Exercise instructions | Once you reach the line that holds "split; [apply Hres; reflexivity|]." in the listing below, output it and every line after it through the line that holds "PNone)] = Raise AttributeError", word for word.

Data section |
(** C8 on a snapshot that holds only the system information, so that
    every category is missing, and on [exposed_host]. *)
Lemma analyze_total_on_shaped_snapshots_witness :
  returns (PerformanceAnalyzer.analyze
             (PerformanceAnalyzer.__init__ default_config)
             [("system", PDict [("hostname", PStr "host")])])
  /\ returns (SecurityAnalyzer.analyze
                default_security exposed_host)
  /\ returns (ResourceAnalyzer.analyze
                (ResourceAnalyzer.__init__ default_config)
                [("system", PDict [("hostname", PStr "host")])])
  /\ dict_get [("system", PDict [("hostname", PStr "host")])] "network"
       (PDict []) = PDict []
  /\ resources_shape [("system", PDict [("hostname", PStr "host")])] = true.
Proof.
  pose proof (analyze_total_on_shaped_snapshots
                (PerformanceAnalyzer.__init__ default_config)
                default_security
                (ResourceAnalyzer.__init__ default_config)
                [("system", PDict [("hostname", PStr "host")])])
    as (Hperf & _ & Hres & Hget & Hnone).
  pose proof (analyze_total_on_shaped_snapshots
                (PerformanceAnalyzer.__init__ default_config)
                default_security
                (ResourceAnalyzer.__init__ default_config) exposed_host)
    as (_ & Hsec & _).
  split; [apply Hperf; reflexivity|].
  split; [apply Hsec; reflexivity|].
  split; [apply Hres; reflexivity|].
  split; [apply Hget; reflexivity|].
  apply Hnone. intros k Hk. cbn [In category_keys] in Hk.
  repeat destruct Hk as [<-|Hk]; try reflexivity. contradiction.
Defined.

(** C8 as stated fails when a field is present but holds no number: a
    process whose counters read [None] makes the performance and the
    resource analysis raise [TypeError], and a [firewall] entry of [None]
    makes the security analysis raise [AttributeError]. *)
Lemma analyze_raises_on_unreadable_field :
  PerformanceAnalyzer.analyze (PerformanceAnalyzer.__init__ default_config)
    [("processes", PList [unreadable_process])] = Raise TypeError
  /\ ResourceAnalyzer.analyze (ResourceAnalyzer.__init__ default_config)
       [("processes", PList [unreadable_process])] = Raise TypeError
  /\ SecurityAnalyzer.analyze default_security
       [("firewall", PNone)] = Raise AttributeError
  /\ ~ returns (PerformanceAnalyzer.analyze
                  (PerformanceAnalyzer.__init__ default_config)
                  [("processes", PList [unreadable_process])]).
Proof.
  split; [vm_compute; reflexivity|].
  split; [vm_compute; reflexivity|].
  split; [vm_compute; reflexivity|].
  intros (r & H). vm_compute in H. discriminate.
Qed.

(** * Further properties of the analyzers *)

(** ** Usage evaluators under any cutoffs *)

Lemma py_ge_not_number : forall v t,
  is_number v = false -> py_ge v t = Raise TypeError.
Proof.
  intros v t. unfold is_number, py_ge.
  destruct (as_num v); [discriminate|reflexivity].
Qed.

Ltac usage_cases_unordered u t :=
  let Ec := fresh "Ec" in
  let Ew := fresh "Ew" in
  destruct (Qle_bool (critical t) u) eqn:Ec;
  [ apply Qle_bool_iff in Ec
  | apply Qle_bool_false in Ec;
    destruct (Qle_bool (warning t) u) eqn:Ew;
    [ apply Qle_bool_iff in Ew | apply Qle_bool_false in Ew ] ];
  cbn [bind]; eexists; (split; [reflexivity|]);
  cbn [status issues set_status append_issue fields app];
  repeat split; intros;
  repeat match goal with H : _ /\ _ |- _ => destruct H end;
  try discriminate; try congruence; try lra.

Ltac usage_rule_unordered_of f :=
  intros record u Hu; unfold f; cbn [py_get bind];
  rewrite !(py_ge_num _ u) by exact Hu.

(** X1: the six usage evaluators decide the status by the two comparisons
    alone, whatever the order of the cutoffs: Critical iff the usage reaches
    the critical cutoff, Warning iff it reaches the warning cutoff and not
    the critical one, Normal iff it is below both.  When the configured
    critical cutoff is not above the warning cutoff, no usage is ever
    reported as Warning. *)
Theorem usage_status_any_cutoffs :
  forall (pself : PerformanceAnalyzer.Self) (rself : ResourceAnalyzer.Self),
    usage_rule_unordered (PerformanceAnalyzer._analyze_cpu pself)
      (PerformanceAnalyzer.cpu (PerformanceAnalyzer.thresholds pself))
    /\ usage_rule_unordered (PerformanceAnalyzer._analyze_memory pself)
         (PerformanceAnalyzer.memory (PerformanceAnalyzer.thresholds pself))
    /\ usage_rule_unordered (PerformanceAnalyzer._analyze_disk pself)
         (PerformanceAnalyzer.disk (PerformanceAnalyzer.thresholds pself))
    /\ usage_rule_unordered (ResourceAnalyzer._analyze_disk rself)
         (ResourceAnalyzer.disk (ResourceAnalyzer.thresholds rself))
    /\ usage_rule_unordered (ResourceAnalyzer._analyze_memory rself)
         (ResourceAnalyzer.memory (ResourceAnalyzer.thresholds rself))
    /\ usage_rule_unordered (ResourceAnalyzer._analyze_swap rself)
         (ResourceAnalyzer.swap (ResourceAnalyzer.thresholds rself)).
Proof.
  intros pself rself. repeat split.
  - usage_rule_unordered_of PerformanceAnalyzer._analyze_cpu.
    usage_cases_unordered u
      (PerformanceAnalyzer.cpu (PerformanceAnalyzer.thresholds pself)).
  - usage_rule_unordered_of PerformanceAnalyzer._analyze_memory.
    usage_cases_unordered u
      (PerformanceAnalyzer.memory (PerformanceAnalyzer.thresholds pself)).
  - usage_rule_unordered_of PerformanceAnalyzer._analyze_disk.
    usage_cases_unordered u
      (PerformanceAnalyzer.disk (PerformanceAnalyzer.thresholds pself)).
  - usage_rule_unordered_of ResourceAnalyzer._analyze_disk.
    usage_cases_unordered u
      (ResourceAnalyzer.disk (ResourceAnalyzer.thresholds rself)).
  - usage_rule_unordered_of ResourceAnalyzer._analyze_memory.
    usage_cases_unordered u
      (ResourceAnalyzer.memory (ResourceAnalyzer.thresholds rself)).
  - usage_rule_unordered_of ResourceAnalyzer._analyze_swap.
    usage_cases_unordered u
      (ResourceAnalyzer.swap (ResourceAnalyzer.thresholds rself)).
Qed.
(** * agent-session-parser: chunking, line parsing and token accounting

    A shallow embedding of the parts of the TypeScript library that split
    and reassemble transcripts ([chunking.ts]), parse line-delimited
    transcripts ([parsers/claude/parse.ts]) and aggregate token usage
    ([parsers/claude/extract.ts], [parsers/gemini/extract.ts]).

    Conventions of the embedding:
    - a JavaScript string is a [string]; its characters stand for code
      units (the model covers code units below 256) and [.length] is
      [len], an integer;
    - a JavaScript number that the code uses as a size, an index or a
      token count is a [Z];
    - a function that can throw returns an [outcome] or an [option];
    - [JSON.parse] and [JSON.stringify] belong to the host, not to the
      library: the library functions take them as parameters, and a small
      reference codec ([RefJSON]) instantiates them in the examples. *)

From Stdlib Require Import String Ascii List ZArith Lia Bool Arith.
From Stdlib Require Import DecimalString DecimalPos DecimalZ.
From Stdlib Require Import Permutation Sorted.
Import ListNotations.

Local Open Scope string_scope.
Local Open Scope Z_scope.

(* ------------------------------------------------------------------ *)
(** ** Host strings *)

Module JS.

(** The result of a call that may throw. *)
Inductive outcome (E A : Type) : Type :=
| Returned (a : A)
| Thrown (e : E).
Arguments Returned {E A} a.
Arguments Thrown {E A} e.

(** What a call throws: the host's [SyntaxError] and [TypeError], or
    an [Error] made by the library with [new Error(text)]. *)
Inductive exception : Type :=
| SyntaxError
| TypeError
| Error (text : string).

Definition LF : ascii := "010"%char.
Definition LFs : string := String LF EmptyString.

(** [s.length] *)
Definition len (s : string) : Z := Z.of_nat (String.length s).

(** [s.split("\n")]: always at least one piece. *)
Fixpoint split_LF (s : string) : list string :=
  match s with
  | EmptyString => [EmptyString]
  | String c s' =>
      if Ascii.eqb c LF then EmptyString :: split_LF s'
      else match split_LF s' with
           | [] => [String c EmptyString]
           | l :: ls => String c l :: ls
           end
  end.

(** [pieces.join("\n")] *)
Definition join_LF (pieces : list string) : string :=
  String.concat LFs pieces.

(** [s.replace(/\n$/, "")]: without the [m] flag [$] is the end of the
    input, so only a final line feed is removed. *)
Fixpoint strip_final_LF (s : string) : string :=
  match s with
  | EmptyString => EmptyString
  | String c EmptyString => if Ascii.eqb c LF then EmptyString else s
  | String c s' => String c (strip_final_LF s')
  end.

Answer to this task |
  split; [apply Hres; reflexivity|].
  split; [apply Hget; reflexivity|].
  apply Hnone. intros k Hk. cbn [In category_keys] in Hk.
  repeat destruct Hk as [<-|Hk]; try reflexivity. contradiction.
Defined.

(** C8 as stated fails when a field is present but holds no number: a
    process whose counters read [None] makes the performance and the
    resource analysis raise [TypeError], and a [firewall] entry of [None]
    makes the security analysis raise [AttributeError]. *)
Lemma analyze_raises_on_unreadable_field :
  PerformanceAnalyzer.analyze (PerformanceAnalyzer.__init__ default_config)
    [("processes", PList [unreadable_process])] = Raise TypeError
  /\ ResourceAnalyzer.analyze (ResourceAnalyzer.__init__ default_config)
       [("processes", PList [unreadable_process])] = Raise TypeError
  /\ SecurityAnalyzer.analyze default_security
       [("firewall", PNone)] = Raise AttributeError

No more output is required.